I am talking to Peter Singer, who once again has called for inclusion of animals "within the sphere of beings with rights" (NYRB, 10-13-11). I am doing so after reviewing my every source on the meaning of "rights." There are natural rights and legal rights and social rights and ethical rights, which break down into claim rights and liberty rights and negative rights and positive rights and economic rights and cultural rights and a few others. It's the most complicated subject you ever saw.


Reading more of Singer I construct his response: "You're letting the broad view obscure the narrow point. If animals have legal rights there will be a penalty for not treating them humanely. Fewer animals will be abused. You can't count on a change in human behavior without a penalty."


That's clear. And its implications are clear. The penalty of disapproval — by my society or (maybe) my own conscience — is not enough. You can't trust that disapproval or see it working. Not the way you can with the government that fines you.


The realism in that makes its humanity convincing, but I think I make Singer's aim too narrow. He certainly wants all of society to disapprove of cruelty to animals. And in that aim he obviously intends his word "rights" to do more than it does in a law book, just as he intended "liberation" in his first book title (Animal Liberation) to do more than it does in a pet-care book. Like any good orator speaking in a good cause he's taking advantage of whatever attraction his words have gained.


For me that move ends the clarity. I'm thrown into the noisiest of controversies. "Animals can't enter into a social contract. They can't make moral choices. They don't recognize obligations and responsibilities. You can't make any contract with them, much less a social contract." It appears, indeed, that with animals you can't have any of the reciprocal relationships within which our term "rights" has gotten its meaning. The concepts don't fit.

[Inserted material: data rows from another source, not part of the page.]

(** * Space Switching add-on: the bake pipeline and the temporary hierarchy

    A shallow embedding of [custom_bake], [is_constrained_to],
    [remove_bone_curves], [_remove_bones_common] and [_space_switch] of
    [__init__.py].  The add-on is a client of the Blender Python API; the
    part of the host it touches (armature objects, bones, pose channels,
    constraints, the action of an object, the time cursor, modes) is an
    explicit state record, and the add-on's functions are programs of a
    state-and-exception monad over it. *)

From Stdlib Require Import List String Ascii ZArith QArith Qabs Qround Bool Arith Lia Lqa.
From Stdlib Require Import DecimalString DecimalNat.
Import ListNotations.

Local Open Scope string_scope.
Local Open Scope list_scope.

(* ===================================================================== *)
(** ** Numbers, vectors and rotations *)
(* ===================================================================== *)

(** Channel values are Python floats; they are embedded as exact rationals
    (every finite float is one), so that the continuity rules can be stated
    without rounding. *)

Record Vector := mkVector { vx : Q; vy : Q; vz : Q }.

Record Quaternion := mkQuaternion { qw : Q; qx : Q; qy : Q; qz : Q }.

Definition vzero : Vector := mkVector 0 0 0.
Definition vone : Vector := mkVector 1 1 1.
Definition qidentity : Quaternion := mkQuaternion 1 0 0 0.

Definition qneg (q : Quaternion) : Quaternion :=
  mkQuaternion (- qw q) (- qx q) (- qy q) (- qz q).

Definition qdot (a b : Quaternion) : Q :=
  qw a * qw b + qx a * qx b + qy a * qy b + qz a * qz b.

(** Squared 4D distance between two quaternions. *)
Definition qdist2 (a b : Quaternion) : Q :=
  (qw a - qw b) * (qw a - qw b) + (qx a - qx b) * (qx a - qx b)
  + (qy a - qy b) * (qy a - qy b) + (qz a - qz b) * (qz a - qz b).

(** Modelled from the spec: [Quaternion.make_compatible] belongs to the
    host's [mathutils], not to this repository.  The spec: "flip the
    current quaternion's sign to minimize the 4D distance to the previous
    one". *)
Definition quat_make_compatible (quat quat_prev : Quaternion) : Quaternion :=
  if Qlt_le_dec (qdist2 (qneg quat) quat_prev) (qdist2 quat quat_prev)
  then qneg quat else quat.

(** A full turn, 2*pi, as the double-precision constant. *)
Definition full_turn : Q := 6283185307179586 # 1000000000000000.

(** The representative of [e] modulo [turn] closest to [old]. *)
Definition nearest_turn (turn e old : Q) : Q :=
  e - inject_Z (Qfloor ((e - old) / turn + (1 # 2))) * turn.

(** Modelled from the spec: [Euler.make_compatible] belongs to the host's
    [mathutils], not to this repository.  The spec: "adjust the current
    Euler triple by adding multiples of a full turn to each component to
    minimize total angular distance from the previous frame's Euler
    triple". *)
Definition euler_make_compatible (euler euler_prev : Vector) : Vector :=
  mkVector (nearest_turn full_turn (vx euler) (vx euler_prev))
           (nearest_turn full_turn (vy euler) (vy euler_prev))
           (nearest_turn full_turn (vz euler) (vz euler_prev)).

(** Total per-axis absolute difference of two Euler triples. *)
Definition euler_distance (a b : Vector) : Q :=
  Qabs (vx a - vx b) + Qabs (vy a - vy b) + Qabs (vz a - vz b).

(** [a] and [b] differ by integer multiples of a full turn on each axis. *)
Definition turn_congruent (a b : Vector) : Prop :=
  exists k1 k2 k3 : Z,
    vx a == vx b + inject_Z k1 * full_turn /\
    vy a == vy b + inject_Z k2 * full_turn /\
    vz a == vz b + inject_Z k3 * full_turn.

(* ===================================================================== *)
(** ** The host's data *)
(* ===================================================================== *)

Inductive EulerOrder := XYZ | XZY | YXZ | YZX | ZXY | ZYX.

Inductive RotationMode :=
| QUATERNION
| AXIS_ANGLE
| EULER (order : EulerOrder).

(** [Bone.space_switching_tag], registered by the add-on. *)
Inductive Tag := NONE | EMPTY | SPACE | COPY.

Inductive ConstraintType := COPY_TRANSFORMS | COPY_LOCATION | COPY_ROTATION | IK.

(** Animatable data paths of a pose bone used by the add-on. *)
Inductive Channel :=
| location_path
| rotation_quaternion_path
| rotation_axis_angle_path
| rotation_euler_path
| scale_path.

Inductive Mode := OBJECT | EDIT | POSE.

(** A pose bone is referred to by (object name, bone name). *)
Definition BoneRef : Type := string * string.

Definition boneref_eqb (a b : BoneRef) : bool :=
  String.eqb (fst a) (fst b) && String.eqb (snd a) (snd b).

Definition option_eqb {A} (eqb : A -> A -> bool) (a b : option A) : bool :=
  match a, b with
  | Some x, Some y => eqb x y
  | None, None => true
  | _, _ => false
  end.

(** A constraint.  [c_id] is the identity of the Python object (the host
    hands out a fresh one at every [constraints.new]); [target] is an
    object (by name) or [None]; the pole slots are meaningful for IK. *)
Record Constraint := mkConstraint {
  c_id : nat;
  c_type : ConstraintType;
  target : option string;
  subtarget : string;
  head_tail : Q;
  pole_target : option string;
  pole_subtarget : string
}.

(** The visual transform of a bone, through the channels it decomposes to. *)
Record Matrix := mkMatrix {
  m_location : Vector;
  m_quaternion : Quaternion;
  m_axis_angle : Quaternion;
  m_euler : Vector;
  m_scale : Vector
}.

(** Viewport display attributes of a pose bone. *)
Record Display := mkDisplay {
  custom_shape : option string;
  custom_shape_translation : Vector;
  custom_shape_rotation_euler : Vector;
  custom_shape_scale_xyz : Vector;
  custom_shape_transform : option BoneRef;
  use_custom_shape_bone_size : bool
}.

(** [Bone] (with the [EditBone] attributes the add-on sets). *)
Record Bone := mkBone {
  name : string;
  parent : option string;
  use_connect : bool;
  head : Vector;
  tail : Vector;
  bone_length : Q;
  use_deform : bool;
  hide : bool;
  select : bool;
  show_wire : bool;
  space_switching_tag : Tag
}.

(** [PoseBone]. *)
Record PoseBone := mkPoseBone {
  bone : Bone;
  rotation_mode : RotationMode;
  location : Vector;
  rotation_quaternion : Quaternion;
  rotation_axis_angle : Quaternion;
  rotation_euler : Vector;
  scale : Vector;
  display : Display;
  constraints : list Constraint
}.

(** One insertion of a key: the bone and data path keyed, the [frame] and
    the [group] passed to [keyframe_insert], and the value keyed. *)
Record Keyframe := mkKeyframe {
  k_bone : string;
  k_path : Channel;
  k_frame : Z;
  k_group : string;
  k_value : Vector + Quaternion
}.

(** The action of an object, as the log of the insertions made into it,
    oldest first, and the F-curves (bone, data path) that are locked.  The
    F-curves themselves are the host's reading of this log: an insertion
    on a frame that already holds a key of the curve replaces that key,
    and a curve that exists keeps the group it has.  The add-on never
    reads the keys a curve holds, so the log is what is modelled, and what
    is stated of keys is stated of insertions. *)
Record Action := mkAction {
  keys : list Keyframe;
  locked : list (string * Channel)
}.

(** An armature object.  [animation_data] is [None], or holds an action
    slot that may itself be empty. *)
Record Object := mkObject {
  obj_name : string;
  data_name : string;
  obj_select : bool;
  obj_mode : Mode;
  show_in_front : bool;
  bones : list PoseBone;
  active_bone : option string;
  animation_data : option (option Action)
}.

(** A naming template: a format string with its replacement fields
    resolved. *)
Inductive Piece := Lit (s : string) | bone_name | armature_name | object_name.

Record Preferences := mkPreferences {
  pref_object_name : string;
  pref_armature_name : string;
  pref_copy_name : list Piece;
  pref_parent_name : list Piece;
  pref_space_name : list Piece
}.

Record Blender := mkBlender {
  objects : list Object;
  frame_current : Z;
  active_object : option string;
  next_id : nat;
  preferences : Preferences
}.

Inductive exn :=
| ValueError (msg : string)
| RuntimeError (msg : string)
| KeyError (key : string)
| AttributeError (attr : string)
| IndexError
| TypeError (msg : string)
| ReferenceError.

Inductive outcome (A : Type) :=
| Ok (a : A)
| Raise (e : exn).
Arguments Ok {A} a.
Arguments Raise {A} e.

(* ===================================================================== *)
(** ** The monad of host programs *)
(* ===================================================================== *)

Definition M (A : Type) : Type := Blender -> Blender * outcome A.

Definition ret {A} (a : A) : M A := fun s => (s, Ok a).

Definition raise {A} (e : exn) : M A := fun s => (s, Raise e).

Definition bind {A B} (m : M A) (k : A -> M B) : M B :=
  fun s =>
    match m s with
    | (s', Ok a) => k a s'
    | (s', Raise e) => (s', Raise e)
    end.

Definition get : M Blender := fun s => (s, Ok s).

Definition modify (f : Blender -> Blender) : M unit := fun s => (f s, Ok tt).

Declare Scope host_scope.
Delimit Scope host_scope with host.
Notation "x <- m ;; k" := (bind m (fun x => k))
  (at level 61, m at next level, right associativity) : host_scope.
Notation "m ;; k" := (bind m (fun _ => k))
  (at level 61, right associativity) : host_scope.
Local Open Scope host_scope.

(** [for x in xs: body x]. *)
Fixpoint for_each {A} (xs : list A) (body : A -> M unit) : M unit :=
  match xs with
  | [] => ret tt
  | x :: xs' => body x ;; for_each xs' body
  end.
Lemma lower_plain s : plain s -> plain (lower s).
Proof.
  intros (H1 & H2 & H3 & H4). split_and!.
  - by destruct s.
  - destruct s as [|a [|b s]]; try done. cbn. intros [= Ha]. by rewrite (lower_char_fixed _ _ (or_intror eq_refl) Ha) in H2.
  - destruct s as [|a [|b [|c s]]]; try done. cbn. intros [= Ha Hb].
    by rewrite (lower_char_fixed _ _ (or_intror eq_refl) Ha), (lower_char_fixed _ _ (or_intror eq_refl) Hb) in H3.
  - unfold no_slash in *. clear H1 H2 H3. induction s as [|a s IH]; [done|]. cbn [contains_char lower] in *.
    apply orb_false_iff in H4 as [Ha Hs]. rewrite (IH Hs), orb_false_r.
    apply Ascii.eqb_neq in Ha. apply Ascii.eqb_neq. intros Hl. by apply Ha, (lower_char_fixed a slash (or_introl eq_refl)).
Qed.

Lemma lower_join parts : lower (join_with slash parts) = join_with slash (map lower parts).
Proof.
  induction parts as [|x parts IH]; [done|]. destruct parts as [|y parts]; [done|].
  rewrite (join_with_cons slash x) by done. cbn [map] in *.
  rewrite (join_with_cons slash (lower x)) by done. rewrite lower_app, <-IH. done.
Qed.
Lemma state_ok_ext idle sm sm' key st :
  sm_managed sm' !! fk_Hash key = sm_managed sm !! fk_Hash key -> sm_nextSessionID sm <= sm_nextSessionID sm' ->
  (forall id, is_Some (st_Sessions st !! id) -> id ∉ sm_done sm -> id ∉ sm_done sm') ->
  state_ok idle sm key st -> state_ok idle sm' key st.
Proof.
  intros Hm Hn Hd []. constructor; try done; [by rewrite Hm|]. intros id Hid.
  destruct (so_ids0 id Hid) as [??]. split; [lia|auto].
Qed.

(** Metadata, once known, stays known. *)
Definition facts_ok (fs : facts) (sm : StreamManager) : Prop :=
  forall key st, sm_states sm !! key = Some st -> f_known fs (st_Torrent st) = true.

Lemma new_manager_ok strict : sm_ok strict None NewStreamManager.
Proof.
  constructor; try done. cbn. rewrite map_size_empty. lia.
Qed.

(** ** The overlay *)

Lemma in_torrent_owner strict skip sm mt key st :
  sm_ok strict skip sm -> sm_states sm !! key = Some st ->
  in_torrent meta mt (key, st) <-> st_Torrent st = mt.
Proof.
  intros Hok Hk. unfold in_torrent. cbn. split; [tauto|]. intros <-. split; [|done].
  symmetry. eapply ok_managed; [done|]. by eapply so_owner, ok_states.
Qed.
Lemma clear_pieces_spec count : forall piece bits,
  0 <= piece -> piece + Z.of_nat count <= 8 * Z.of_nat (length bits) ->
  exists bits', clear_pieces count piece bits = Some bits' /\ length bits' = length bits /\
    forall p, 0 <= p ->
      bit bits' p = bit bits p && negb ((piece <=? p) && (p <? piece + Z.of_nat count)).
Proof.
  induction count as [|count IH]; intros piece bits Hp Hend; cbn [clear_pieces].
  - exists bits. split_and!; [done..|]. intros p ?.
    destruct (Z.leb_spec piece p), (Z.ltb_spec p (piece + Z.of_nat 0)); cbn; rewrite ?andb_true_r; done || lia.
  - destruct (clear_bit_spec bits piece) as (b1 & -> & Hl & Hb1); [lia|].
    destruct (IH (piece + 1) b1) as (b2 & -> & Hl2 & Hb2); [lia|lia|].
    exists b2. split_and!; [done|lia|]. intros p ?. rewrite Hb2, Hb1, <-andb_assoc by done. f_equal.
    destruct (Z.eqb_spec p piece), (Z.leb_spec piece p), (Z.ltb_spec p (piece + Z.of_nat (S count))),
      (Z.leb_spec (piece + 1) p), (Z.ltb_spec p (piece + 1 + Z.of_nat count)); cbn; lia || done.
Qed.

Lemma in_piece_spec pl offset length p :
  0 < pl -> 0 <= offset -> 0 < length ->
  in_piece pl offset length p <-> offset / pl <= p <= (offset + length - 1) / pl.
Proof.
  intros Hpl Ho Hl. split.
  - intros (b & Hb & <-). split; apply Z.div_le_mono; lia.
  - intros [H1 H2]. exists (Z.max offset (p * pl)).
    pose proof (Z.mul_div_le (offset + length - 1) pl Hpl).
    pose proof (Z.mul_succ_div_gt offset pl Hpl).
    split; [nia|]. apply Z.max_case_strong; intros Hm; [|apply Z.div_mul; lia].
    apply Z.le_antisymm; [done|]. apply Z.div_le_lower_bound; lia.
Qed.
(* ===== verification/Coordinator.v ===== *)
(** * Application coordinator

    [internal/usecase/coordinator.go]: the registry of per-record command locks.
    An entry of the registry is a heap cell with a one-place permit channel and a
    reference count; commands reference entries, wait for permits, hold several
    of them in key order, and release them in reverse; shutdown closes admission
    and, when all references have joined, hands the registry to one drain.

    Every event is one region under [c.mu], one channel operation or one context
    test of one goroutine, so event sequences are the interleavings. *)

From stdpp Require Import base gmap list strings sorting.
From Stdlib Require Import Lia OrderedTypeEx.
From S2P Require Import Prelude.

#[local] Open Scope nat_scope.

(** ** State *)

Inductive coordError :=
| Canceled             (* context.Canceled of the coordinator *)
| CtxErr               (* the caller's or the drain's ctx.Err() *)
| errCoordinatorBusy.

Record commandEntry := mkEntry {
  permit : bool;       (* the channel of capacity one holds its token *)
  e_refs : nat;
}.

Definition loc : Type := nat.

(** What follows an [unreference]. *)
Inductive after :=
| BackToBody                     (* a failed tryAcquire returns to the command *)
| Unwinding (err : option coordError).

So what's the attraction in that word? It's good as oratory — salesmanship, spin. Like "liberation" it has (or had) a lot of pull with educated audiences. And that's good to have in a cause as good as this one, obtaining a penalty for the mistreatment of animals. The question is, Is it worth throwing the whole subject into conceptual disorder?


What would keep order? Using terms that fit the order we already have in our legal system. In that system, animals don't have rights; humans have constraints. Could you get what you want for animals simply by constraining humans, in the law's customary language?


Maybe you could. I think you could. But could you sell it that way? That's another question.